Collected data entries
◇ ◇ ◇ ◇

(** ** The loop over a parameter list *)

Lemma string_is_no_word (t : Token.t) :
  Token.isString t = true ->
  String.eqb (Token.val t) ">" = false /\ Token.isIdentifier t = false.
Proof.
  unfold Token.isString, Token.isIdentifier. intros H.
  apply andb_true_iff in H as [H _].
  destruct (Token.val t) as [|a r]; [discriminate|]. simpl in H.
  apply Ascii.eqb_eq in H. subst a. split; [reflexivity|].
  unfold JS.is_identifier. destruct r; reflexivity.
Qed.

Lemma identifier_is_no_closing (t : Token.t) :
  Token.isIdentifier t = true -> String.eqb (Token.val t) ">" = false.
Proof.
  unfold Token.isIdentifier. intros H. apply String.eqb_neq. intros E.
  rewrite E in H. discriminate.
Qed.

Lemma resolveValue_string (t : Token.t) :
  Token.isString t = true -> Token.eof t = false ->
  resolveValue t = Ok (JS.VStr (JS.slice_1_m1 (Token.val t))).
Proof. unfold resolveValue. now intros -> ->. Qed.

(** X25.  The loop over a parameter list, on parameters that are string
    values, named or not, followed by [>]: the parameters are applied to
    the decorator in the order in which they are written (a value is
    appended to [args], a named one is assigned to [props]), and the loop
    stops at the index of the [>], whatever follows it. *)
Theorem params_apply_in_order
  (items : list param_item) (gt : Token.t) (rest : list Token.t)
  (k : nat) (dec : Dec.t) :
  forallb item_ok items = true ->
  Token.val gt = ">" ->
  params (flat_map item_tokens items ++ gt :: rest) k dec
  = Ok (S (k + length (flat_map item_tokens items)), fold_left apply_item items dec).
Proof.
  intros Hok Hgt. revert k dec.
  induction items as [|p items IH]; intros k dec.
  - cbn [flat_map app length fold_left params]. rewrite Hgt, Nat.add_0_r.
    reflexivity.
  - cbn [forallb] in Hok. apply andb_true_iff in Hok as [Hp Hok].
    specialize (IH Hok). destruct p as [v|name eq v]; cbn [item_ok] in Hp.
    + apply andb_true_iff in Hp as [Hs He]. apply negb_true_iff in He.
      destruct (string_is_no_word v Hs) as [Hn1 Hn2].
      cbn [flat_map item_tokens app fold_left apply_item params].
      rewrite Hn1, Hn2, (resolveValue_string v Hs He). cbn [mbind result_bind].
      rewrite IH. cbn [length]. rewrite Nat.add_succ_r. reflexivity.
    + apply andb_true_iff in Hp as [Hp He]. apply negb_true_iff in He.
      apply andb_true_iff in Hp as [Hp Hs].
      apply andb_true_iff in Hp as [Hid Heq].
      cbn [flat_map item_tokens app fold_left apply_item params].
      rewrite (identifier_is_no_closing name Hid), Hid, Heq. cbn [negb].
      rewrite (resolveValue_string v Hs He). cbn [mbind result_bind].
      rewrite IH. cbn [length]. do 2 f_equal. lia.
Qed.

(** X25, for the parameters of [%d<"a" k="v" "b">]. *)
Lemma params_apply_in_order_witness :
  let s := Source.mk "(input)" EmptyString in
  let str w := Token.new 0 0 (String JS.dq (w ++ JS.chr JS.dq)) s in
  let items := [Positional (str "a");
                Named (Token.new 0 0 "k" s) (Token.new 0 0 "=" s) (str "v");
                Positional (str "b")] in
  let dec := Dec.mk 0 (Loc.mk s 0 0 1) "d" ∅ [] in
  params (flat_map item_tokens items ++ Token.new 0 0 ">" s :: []) 2 dec
  = Ok (8, fold_left apply_item items dec)
  /\ Dec.args (fold_left apply_item items dec) = [JS.VStr "a"; JS.VStr "b"]
  /\ Dec.props (fold_left apply_item items dec) !! "k" = Some (JS.VStr "v").
Proof.
  intros s str items dec. split; [|split; vm_compute; reflexivity].
  exact (params_apply_in_order items (Token.new 0 0 ">" s) [] 2 dec eq_refl eq_refl).
Defined.
Lemma picks_shift (x : A) (idx : list nat) (c v : list A) :
  Forall2 (fun i y => nth_error c i = Some y) idx v ->
  Forall2 (fun i y => nth_error (x :: c) i = Some y) (map S idx) v.
Proof. induction 1; simpl; constructor; auto. Qed.

Lemma in_map_S (j : nat) (idx : list nat) : In (S j) (map S idx) <-> In j idx.
Proof.
  rewrite in_map_iff. split.
  - intros (k & E & Hk). injection E as ->. exact Hk.
  - intros Hj. exists j. auto.
Qed.

Lemma not_in_map_S_0 (idx : list nat) : ~ In 0 (map S idx).
Proof. rewrite in_map_iff. intros (k & E & _). discriminate. Qed.

(** [filter] keeps, in order, exactly the entries that pass the test. *)
Lemma filter_exactly (p : A -> bool) (c : list A) :
  ExactlyThose (fun x => p x = true) c (filter p c).
Proof.
  induction c as [|x c (idx & (Hs & Hp) & Hin)].
  - exists []. repeat split; try constructor.
    + intros [].
    + destruct i; discriminate.
  - simpl. destruct (p x) eqn:Epx.
    + exists (0 :: map S idx). split; [split|].
      * apply sorted_cons_0, Hs.
      * constructor; [reflexivity | apply picks_shift, Hp].
      * intros [|j] y; simpl; intros Hy.
        -- injection Hy as <-. tauto.
        -- rewrite <- (Hin j y Hy). split.
           ++ intros [?|Hj]; [discriminate | apply in_map_S, Hj].
           ++ intros Hj. right. apply in_map_S, Hj.
    + exists (map S idx). split; [split|].
      * apply sorted_map_S, Hs.
      * apply picks_shift, Hp.
      * intros [|j] y; simpl; intros Hy.
        -- injection Hy as <-. split; [|congruence].
           intros H0. exfalso. exact (not_in_map_S_0 _ H0).
        -- rewrite <- (Hin j y Hy). apply in_map_S.
Qed.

◇ ◇ ◇ ◇

Work to be completed> Reproduce word for word the lines of the records above, beginning at the first and ending with the line where "rewrite IH. cbn [length]. rewrite" appears, and nothing past it.

Answer for this exercise>
(** ** The loop over a parameter list *)

Lemma string_is_no_word (t : Token.t) :
  Token.isString t = true ->
  String.eqb (Token.val t) ">" = false /\ Token.isIdentifier t = false.
Proof.
  unfold Token.isString, Token.isIdentifier. intros H.
  apply andb_true_iff in H as [H _].
  destruct (Token.val t) as [|a r]; [discriminate|]. simpl in H.
  apply Ascii.eqb_eq in H. subst a. split; [reflexivity|].
  unfold JS.is_identifier. destruct r; reflexivity.
Qed.

Lemma identifier_is_no_closing (t : Token.t) :
  Token.isIdentifier t = true -> String.eqb (Token.val t) ">" = false.
Proof.
  unfold Token.isIdentifier. intros H. apply String.eqb_neq. intros E.
  rewrite E in H. discriminate.
Qed.

Lemma resolveValue_string (t : Token.t) :
  Token.isString t = true -> Token.eof t = false ->
  resolveValue t = Ok (JS.VStr (JS.slice_1_m1 (Token.val t))).
Proof. unfold resolveValue. now intros -> ->. Qed.

(** X25.  The loop over a parameter list, on parameters that are string
    values, named or not, followed by [>]: the parameters are applied to
    the decorator in the order in which they are written (a value is
    appended to [args], a named one is assigned to [props]), and the loop
    stops at the index of the [>], whatever follows it. *)
Theorem params_apply_in_order
  (items : list param_item) (gt : Token.t) (rest : list Token.t)
  (k : nat) (dec : Dec.t) :
  forallb item_ok items = true ->
  Token.val gt = ">" ->
  params (flat_map item_tokens items ++ gt :: rest) k dec
  = Ok (S (k + length (flat_map item_tokens items)), fold_left apply_item items dec).
Proof.
  intros Hok Hgt. revert k dec.
  induction items as [|p items IH]; intros k dec.
  - cbn [flat_map app length fold_left params]. rewrite Hgt, Nat.add_0_r.
    reflexivity.
  - cbn [forallb] in Hok. apply andb_true_iff in Hok as [Hp Hok].
    specialize (IH Hok). destruct p as [v|name eq v]; cbn [item_ok] in Hp.
    + apply andb_true_iff in Hp as [Hs He]. apply negb_true_iff in He.
      destruct (string_is_no_word v Hs) as [Hn1 Hn2].
      cbn [flat_map item_tokens app fold_left apply_item params].
      rewrite Hn1, Hn2, (resolveValue_string v Hs He). cbn [mbind result_bind].
      rewrite IH. cbn [length]. rewrite Nat.add_succ_r. reflexivity.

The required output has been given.